Chapter 23

652 108 4
                                    

"Ya, aku tau itu. Hanya saja... Kenapa dia melakukan semua itu padaku?" ucapku merasa heran dengan apa yang sudah terjadi.

Dari awal, aku dan Mew bukanlah teman atau sekedar kenalan, aku bahkan tidak mengenal Mew jika saja dia tidak menegurku waktu aku melabrak seorang wanita dulu. Pertemuan pertamaku dengan Mew juga tidak begitu baik, aku ingat kalau aku sudah memukulnya beberapa kali hingga dia meringgis kesakitan, tapi sampai sekarang dia tetap baik padaku. Dia bahkan tidak pernah mengumpat atau mengatakan sesuatu yang membuatku merasa tersinggung. Sepintas aku berpikir, apa aku terlalu jahat padanya, ya?

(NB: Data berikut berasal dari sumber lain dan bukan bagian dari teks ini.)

(* ===== verification/Strings.v ===== *)
(** * Strings joined by a separator

    The cache key joins strings with commas, twice: the elements of the
    stop list, and the entries of the parameters.  This file holds what
    makes such a join readable again: a string that contains no comma ends
    where the next comma is, and the order between two strings that part
    ways before their first comma does not depend on what follows it. *)

From Stdlib Require Import Ascii.
From stdpp Require Import strings sorting.
From S2P Require Import Prelude.

(** ** Strings without a character *)

(** [c] does not occur in [s]. *)
Fixpoint free_of (c : ascii) (s : string) : bool :=
  match s with
  | EmptyString => true
  | String d s' => bool_decide (d ≠ c) && free_of c s'
  end.

Definition comma : ascii := ","%char.

(** [s] contains no comma. *)
Definition comma_free (s : string) : Prop := free_of comma s.

(** An element of a list that the join with commas determines: not empty,
    and without a comma. *)
Definition plain (s : string) : Prop := s ≠ "" ∧ comma_free s.

#[export] Instance plain_dec s : Decision (plain s).
Proof. unfold plain, comma_free. apply _. Defined.

(** What follows an element in a join: nothing, or a comma and the rest. *)
Definition separated (r : string) : Prop :=
  r = "" ∨ ∃ r', r = String comma r'.

Section strings.
Implicit Types (s t r : string) (c d : ascii) (l : list string).

Lemma app_nil_l_str s : "" +:+ s = s.
Proof. done. Qed.

Lemma app_cons_str c s t : String c s +:+ t = String c (s +:+ t).
Proof. done. Qed.

Lemma app_nil_r_str s : s +:+ "" = s.
Proof. induction s as [|c s IH]; [done | by rewrite app_cons_str, IH]. Qed.

Lemma app_assoc_str s t r : (s +:+ t) +:+ r = s +:+ t +:+ r.
Proof. induction s as [|c s IH]; [done | by rewrite !app_cons_str, IH]. Qed.

Lemma app_length_str s t : String.length (s +:+ t) = String.length s + String.length t.
Proof. induction s as [|c s IH]; [done | rewrite app_cons_str; simpl; by rewrite IH]. Qed.

(** Cancellation on the right. *)
Lemma app_inv_r_str s1 s2 t : s1 +:+ t = s2 +:+ t → s1 = s2.
Proof.
  revert s2. induction s1 as [|c s1 IH]; intros [|d s2] Heq; [done| | |];
    rewrite ?app_cons_str, ?app_nil_l_str in Heq.
  - apply (f_equal String.length) in Heq. simpl in Heq. rewrite app_length_str in Heq. lia.
  - apply (f_equal String.length) in Heq. simpl in Heq. rewrite app_length_str in Heq. lia.
  - injection Heq as -> Heq. f_equal. by apply IH.
Qed.

Lemma free_of_app c s t : free_of c (s +:+ t) = free_of c s && free_of c t.
Proof.
  induction s as [|d s IH]; [done|].
  rewrite app_cons_str. simpl. by rewrite IH, andb_assoc.
Qed.

(** A string without commas, followed by a separated rest, is read back:
    it ends where the rest begins. *)
Lemma comma_split s1 s2 r1 r2 :
  comma_free s1 → comma_free s2 → separated r1 → separated r2 →
  s1 +:+ r1 = s2 +:+ r2 → s1 = s2 ∧ r1 = r2.
Proof.
  unfold comma_free. revert s2.
  induction s1 as [|c s1 IH]; intros [|d s2] H1 H2 Hr1 Hr2 Heq;
    rewrite ?app_cons_str, ?app_nil_l_str in Heq; simpl in H1, H2.
  - done.
  - apply andb_prop_elim in H2 as [H2 _].
    destruct Hr1 as [->|[r' ->]]; simplify_eq. by case_bool_decide.
  - apply andb_prop_elim in H1 as [H1 _].
    destruct Hr2 as [->|[r' ->]]; simplify_eq. by case_bool_decide.
  - apply andb_prop_elim in H1 as [_ H1]. apply andb_prop_elim in H2 as [_ H2].
    injection Heq as -> Heq. destruct (IH s2) as [-> ->]; auto.
Qed.
(** ** Joins *)

(** What follows the first element in the join of a list. *)
Definition tail_of l : string :=
  match l with
  | [] => ""
  | _ :: _ => String comma (String.concat "," l)
  end.

(** What precedes an element in the join of a list: the elements before
    it, each followed by a comma. *)
Definition lead_of l : string := foldr (λ s acc, s +:+ String comma acc) "" l.

Lemma concat_head s l : String.concat "," (s :: l) = s +:+ tail_of l.
Proof. destruct l; simpl; [by rewrite app_nil_r_str | done]. Qed.

Lemma tail_separated l : separated (tail_of l).
Proof. destruct l; [by left | right; by eexists]. Qed.

Lemma tail_of_inj l1 l2 :
  tail_of l1 = tail_of l2 → String.concat "," l1 = String.concat "," l2.
Proof. destruct l1, l2; simpl; by intros [=]. Qed.

Lemma concat_middle l1 s l2 :
  String.concat "," (l1 ++ s :: l2) = lead_of l1 +:+ s +:+ tail_of l2.
Proof.
  induction l1 as [|a l1 IH]; [apply concat_head|].
  rewrite <-app_comm_cons, concat_head. simpl lead_of.
  rewrite app_assoc_str, app_cons_str. do 2 f_equal.
  destruct l1; simpl tail_of; by rewrite <-IH.
Qed.

(** The join with commas determines a list of plain strings. *)
Lemma concat_comma_inj l1 l2 :
  Forall plain l1 → Forall plain l2 →
  String.concat "," l1 = String.concat "," l2 → l1 = l2.
Proof.
  intros H1. revert l2. induction H1 as [|s1 l1 [Hne1 Hc1] _ IH];
    intros l2 H2 Heq; destruct H2 as [|s2 l2 [Hne2 Hc2] H2]; [done| | |].
  - rewrite concat_head in Heq. by destruct s2.
  - rewrite concat_head in Heq. by destruct s1.
  - rewrite !concat_head in Heq.
    apply comma_split in Heq as [-> Ht%tail_of_inj]; auto using tail_separated.
    f_equal. by apply IH.
Qed.

(** ** The order of strings that part ways before a comma *)

(** The order between two strings whose parts before the first comma
    differ is decided by these parts. *)
Lemma compare_before_comma s1 s2 r1 r2 r1' r2' :
  comma_free s1 → comma_free s2 → s1 ≠ s2 →
  String.compare (s1 +:+ String comma r1) (s2 +:+ String comma r2) =
  String.compare (s1 +:+ String comma r1') (s2 +:+ String comma r2').
Proof.
  unfold comma_free. revert s2.
  induction s1 as [|c s1 IH]; intros [|d s2] H1 H2 Hne; [done| | |];
    rewrite ?app_cons_str, ?app_nil_l_str; simpl in H1, H2 |- *.
  - apply andb_prop_elim in H2 as [H2%bool_decide_unpack _].
    destruct (Ascii.compare comma d) eqn:Hcmp; [|done..].
    by apply Ascii.compare_eq_iff in Hcmp.
  - apply andb_prop_elim in H1 as [H1%bool_decide_unpack _].
    destruct (Ascii.compare c comma) eqn:Hcmp; [|done..].
    by apply Ascii.compare_eq_iff in Hcmp.
  - apply andb_prop_elim in H1 as [_ H1]. apply andb_prop_elim in H2 as [_ H2].
    destruct (Ascii.compare c d) eqn:Hcmp; [|done..].
    apply Ascii.compare_eq_iff in Hcmp as ->. apply IH; congruence.
Qed.
End strings.

(** ** Sorting a list with one more element *)

Section insert.
Context {A : Type} (R : relation A) `{!RelDecision R}.
Context `{!Transitive R, !Total R, !AntiSymm (=) R}.

(** The sorted list with [x] added is the sorted list with [x] put
    between what is strictly before it and the rest. *)
Lemma merge_sort_insert x l :
  merge_sort R (x :: l) =
    filter (λ y, ¬ R x y) (merge_sort R l) ++ x :: filter (R x) (merge_sort R l).
Proof.
  pose proof (StronglySorted_merge_sort R l) as Hs.
  apply (Sorted_unique R); [apply (Sorted_merge_sort _) | |].
  - apply StronglySorted_Sorted, StronglySorted_app. split_and!.
    + intros y z [Hy _]%list_elem_of_filter [->|[Hz _]%list_elem_of_filter]%elem_of_cons.
      * by destruct (total R y x).
      * trans x; [by destruct (total R y x) | done].
    + by apply StronglySorted_filter.
    + constructor; [by apply StronglySorted_filter|].
      apply Forall_forall. by intros z [Hz _]%list_elem_of_filter.
  - rewrite merge_sort_Permutation, <-Permutation_middle. constructor.
    rewrite (comm (++)), filter_app_complement. by rewrite merge_sort_Permutation.
Qed.
End insert.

"Kau ini bodoh atau gimana? Sudah jelas kalau dia itu menyukaimu, Gulfi!"

Deg!

Perkataan Steven menembus ke dalam pikiran bawah sadarku hingga membuatku diam terpaku selama beberapa saat. Aku menulikan kedua telingaku tanpa alasan yang jelas dan membiarkan kepalaku untuk berpikir jernih saat ini.

Apa katanya? Suka? Suka dalam artian apa?

Kupikir setiap orang tidak bisa bilang suka secara tiba-tiba karena itu bersifat tabu bagi sebagian orang, khususnya aku karena mungkin saja aku bisa salah paham atau apapun itu.

"Hey, Steven. Kau bilang apa tadi soal aku?" Suara dari seseorang terdengar semakin dekat ke arah kami. Tanpa menoleh pun aku sudah mengenali siapa pemilik suara serak itu. Dia adalah Mew, orang yang baru saja kami bicarakan satu menit yang lalu.

"Tidak, kok. Aku tidak mengatakan apapun tentangmu, sumpah," balas Steven mengelak. Dia tidak pandai mengelak, siapa saja tau kalau Steven berbohong.

"Kau menggodanya lagi, Steve. Gulfi, apapun yang dia katakan jangan didengarkan, oke? Steve memang suka bercanda orangnya."

Mew menolehkan kepalanya padaku namun sebisa mungkin aku tidak menatapnya. Aku tidak tau apa yang sedang kulakukan dan kenapa aku tidak menatap balik ke arahnya. Hanya saja, aku tidak mau melakukan itu. Aku tidak punya alasan.

Dengan cepat aku menegakkan tubuhku hingga terdengar suara nyaring dari kursi yang kududuki. Steven dan Mew melihat tingkahku barusan dan mereka terlihat terkejut, tapi aku tidak peduli.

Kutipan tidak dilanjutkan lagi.